|EUROPA: Research Information Centre
Last Update: 2013-06-10 Source: Research Headlines
|View this page online at: http://ec.europa.eu/research/infocentre/article_en.cfm?artid=30313|
Scientific fitness trials show exercise helps fish reach sexual maturity
Exercise has been proved to make farmed fish happier and healthier, in turn providing consumers with better-quality food. Now, a team of European researchers have applied the fitness model to reproduction studies in fish in a bid to speed up their sexual maturity and increase stocks. The research has already shown increases in rates of growth in zebrafish.
Researchers in fisheries science believe that improving the fitness of fish helps to protect species from environmental changes and provides them with greater strength and endurance to deal with increased aquaculture production. As a result, fitter fish are deemed to be happier and healthier benefitting not only the fish themselves but also the consumer.
Research has shown that sustained exercise at optimal speeds enhances muscle growth and has consequences for flesh quality. Exercise represents a natural, non-invasive and economical approach to improve the growth, flesh quality and welfare of aquacultured fish.
In addition to providing fitter, better-quality fish, exercise is also an important factor in reproductive health and maturity in fish another area of great interest to commercial fish farmers. Exercise, such as performed by migratory species, can be used as an experimental factor in studying the interaction between the metabolic processes and the onset of sexual maturation, says Dr Arjan Palstra, one of the lead researchers on the EU-funded REPRO-SWIM project. This knowledge is important in optimising aquaculture of commercially interesting species.

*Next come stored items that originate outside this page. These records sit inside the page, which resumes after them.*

Lemma largest_bound n cs : Forall good cs -> 0 <= n -> n <= largest n cs <= n + total cs.
Proof.
  intros Hg. revert n. induction Hg as [|c cs [Hc _] Hg IH]; intros n Hn; simpl; [lia|]. pose proof (total_pos _ Hg).
  destruct (snd c); [specialize (IH n Hn) | specialize (IH (Z.max n (fst c)) ltac:(lia))]; lia.
Qed.

Lemma chunk_addrs_nodup a cs : Forall good cs -> NoDup (addrs a cs).
Proof.
  intros Hg. revert a. induction Hg as [|c cs [Hc _] Hg IH]; intros a; simpl; constructor; [|apply IH].
  intros Hin. destruct (addrs_range _ _ _ Hg Hin). lia.
Qed.

Lemma addrs_length a cs : length (addrs a cs) = length cs.
Proof. revert a. induction cs as [|c cs IH]; intros a; simpl; [done | by rewrite IH]. Qed.

Lemma chunks_fuel s cs bk out : hrep s cs bk out -> (length cs < size (mm_mem s))%nat.
Proof.
  intros Hr. pose proof (hr_good _ _ _ _ Hr) as Hg. set (B := mm_heapstart s + 8).
  assert (Hnd : NoDup (mm_heapstart s :: addrs B cs)).
  { constructor; [|by apply chunk_addrs_nodup]. intros Hin. destruct (addrs_range _ _ _ Hg Hin). unfold B in *. lia. }
  rewrite <- (addrs_length B cs). change (S (length (addrs B cs)) <= size (mm_mem s))%nat. change (S (length (addrs B cs))) with (length (mm_heapstart s :: addrs B cs)).
  rewrite <- (size_list_to_set (C := gset Z)) by done. rewrite <- size_dom. apply subseteq_size. intros x Hx. apply elem_of_list_to_set in Hx.
  apply elem_of_dom. apply elem_of_cons in Hx as [->|Hx]; [destruct (hr_guard _ _ _ _ Hr); eauto|].
  destruct (pl_align _ _ _ (hr_place _ _ _ _ Hr)) as [j Hj]. pose proof (hr_size _ _ _ _ Hr). destruct (addrs_range _ _ _ Hg Hx) as (? & ? & k & Hk).
  replace x with (4 * (4 * j + 2 + 4 * k)) by (unfold B in *; lia). apply Hr. unfold B in *. lia.
Qed.

Lemma wp_info_loop fuel : forall cs s a pre i Q, hdrs (mm_mem s) a pre cs -> a + total cs = mm_heapend s -> Forall good cs -> 0 <= pre < 2 ^ 31 -> total cs < 2 ^ 31 ->
  (length cs < fuel)%nat -> 0 <= uordblks i /\ uordblks i + total cs < 2 ^ 32 -> 0 <= fordblks i /\ fordblks i + total cs < 2 ^ 32 ->
  Q (mkInfo (arena i) (ordblks i + holes cs) (largest (mxordblk i) cs) (uordblks i + used cs) (fordblks i + unused cs)) s -> wp (info_loop fuel a i) Q s.
Proof.
  induction fuel as [|fuel IH]; intros cs s a pre i Q Hh He Hg Hp Ht Hf Hu Hfr HQ; [lia|]. cbn [info_loop]. apply wp_bind, wp_gets.
  destruct cs as [|[sz al] cs]; simpl in *.
  { rewrite (proj2 (Z.ltb_ge a (mm_heapend s))) by lia. apply wp_ret. rewrite !Z.add_0_r in HQ. by destruct i. }
  apply Forall_cons in Hg as [[Hc Hc'] Hg]. simpl in Hc. pose proof (total_pos _ Hg). destruct Hh as (H1 & H2 & H3).
  rewrite (proj2 (Z.ltb_lt a (mm_heapend s))) by lia. apply wp_bind, (wp_ld _ (bits pre al)); [done|]. apply wp_bind, (wp_ld _ sz); [done|].
  rewrite land_bits by done. destruct al; simpl.
  - apply (IH cs s (a + sz) sz); [done | lia | done | lia | lia | lia | | |]; cbn [uordblks fordblks arena ordblks mxordblk]; unfold wrap; rewrite ?Z.mod_small by lia; [lia | lia|].
    rewrite ?Z.add_0_l in HQ. by rewrite <- Z.add_assoc.
  - apply (IH cs s (a + sz) sz); [done | lia | done | lia | lia | lia | | |]; cbn [uordblks fordblks arena ordblks mxordblk]; unfold wrap; rewrite ?Z.mod_small by lia; [lia | lia|].
    rewrite ?Z.add_0_l in HQ. replace (if mxordblk i <? sz then sz else mxordblk i) with (Z.max (mxordblk i) sz) by (destruct (Z.ltb_spec (mxordblk i) sz); lia).
    by rewrite <- !Z.add_assoc.
Qed.

Lemma wp_mallinfo s cs bk out Q : hrep s cs bk out -> Q (info_of cs) s -> wp mm_mallinfo Q s.
Proof.
  intros Hr HQ. pose proof (hr_good _ _ _ _ Hr) as Hg. pose proof (hr_size _ _ _ _ Hr) as Hs. destruct (hr_place _ _ _ _ Hr) as [_ _ _ Hlt _ _].
  pose proof (total_pos _ Hg). destruct (hr_guard _ _ _ _ Hr) as [G1 G2]. pose proof (hr_hdrs _ _ _ _ Hr) as Hh. apply hdrs_app in Hh as [Hh _].
  destruct (used_pos _ Hg). pose proof (used_unused cs). pose proof (largest_bound 0 cs Hg). pose proof (hr_end _ _ _ _ Hr) as He.
  unfold mm_mallinfo, mem_fuel. apply wp_bind, wp_gets. apply wp_bind, wp_bind, wp_gets, wp_ret. apply wp_bind.
  pose proof (chunks_fuel _ _ _ _ Hr) as Hfu. destruct (size (mm_mem s)) as [|fu]; [lia|]. remember (S fu) as fu1 eqn:Hfu1. cbn [info_loop].
  apply wp_bind, wp_gets. rewrite (proj2 (Z.ltb_lt _ _)) by lia. apply wp_bind, (wp_ld _ MM_ALLOC_BIT); [done|]. apply wp_bind, (wp_ld _ 8); [done|].
  change (negb (Z.land MM_ALLOC_BIT MM_ALLOC_BIT =? 0)) with true. cbn iota. cbn [uordblks fordblks arena ordblks mxordblk].
  apply (wp_info_loop fu1 cs s (mm_heapstart s + 8) 8); [done | lia | done | lia | lia | lia | | |]; cbn [uordblks fordblks arena ordblks mxordblk].
  { change (u32 (0 + 8)) with 8. lia. }
  { lia. }
  apply wp_bind, wp_gets, wp_ret. cbn [uordblks fordblks arena ordblks mxordblk]. change (u32 (0 + 8)) with 8. rewrite !Z.add_0_l.
  assert (Hi : forall z, 0 <= z < 2 ^ 31 -> i32 z = z) by (intros z Hz; rewrite sign_small; rewrite wrap_small by lia; lia).
  unfold SIZEOF_MM_ALLOCNODE. rewrite (wrap_small 32 (8 + used cs + 8)) by lia. rewrite !Hi by lia. unfold info_of in HQ. rewrite Hs.
  by replace (8 + used cs + 8) with (used cs + 16) by lia.
Qed.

How the metabolic status of a fish determines the onset of its sexual reproduction, which often coincides with the start of reproductive migration, is a long-standing question for those studying the reproductive physiology of fish. The REPRO-SWIM team hypothesise that swimming, in that case, triggers metabolic and hormonal changes critical for the induction of maturation. Studies on migrant fish like eel and salmon support the hypothesis that swimming triggers sexual reproduction, mobilises energy reserves for fuel and positively influences the quality of gametes (cells that fuse with one another during fertilisation).
This project has provided important evidence for swimming-enhanced growth, specifically in zebrafish, and extension of the growth stage by suppression of reproduction, in rainbow trout for example, says Dr Palstra. These conclusions contribute to our integral understanding of the exercise effects in fish and their application for farming a fitter fish in sustainable aquaculture.
Testing times in the water
The REPRO-SWIM team carried out a number of tests on trout and zebrafish to determine the effects of swimming-induced exercise on all the important tissues involved gonad, muscle, liver, fat, brain and pituitary. In addition, the tests set out to identify the main genes involved in both reproductive and metabolic functions.
In the first tests, pubertal autumn-spawning seawater-raised female rainbow trout were rested or swum at a near optimal speed of 0.75 body-lengths per second in a 6000 litre swim-flume under natural reproductive conditions. Fish were sampled at the start and subsequently after 10 days (resting or swimming 307 km), 20 days (resting or swimming 636 km) and 40 days (resting or swimming 1176 km).
Ovarian development was then histologically examined and genetic analysis tests were carried out on the red and white skeletal muscle of exercised and non-exercised rainbow trout with the specific aim of identifying expressed genes and quantify the effects of swimming-induced exercise.
Individual swimming experiments were also performed with adult zebrafish in swim-tunnels to quantify their swimming economy and determine the optimal swimming speed at which energetic efficiency is highest. To demonstrate the exercise effects on growth in adult zebrafish, we have performed a group-wise experiment with zebrafish swimming at optimal swimming speeds for six hours per day for five days per week for four weeks, explains Dr Palstra. For the first time, highly significant exercise-induced growth was demonstrated in adult zebrafish.
It is hoped that the research into producing fitter, healthier and more fertile fish with optimised reproductive cycles will provide many benefits to the aquaculture sector. Implementation of exercise in aquaculture may improve profits with the generation of greater quantity and higher-quality products with less input and at relatively low investment rates. Fitter fish will also increase sustainability and social acceptance of farming methods.
This knowledge based on exercise effects in fish can also be applied to vertebrates in general and can be increased and disseminated, Dr Palstra concludes. Zebrafish can be used as an exercise model for enhanced growth, with implications in both applied sciences, such as aquaculture, but also in basic, biomedical science.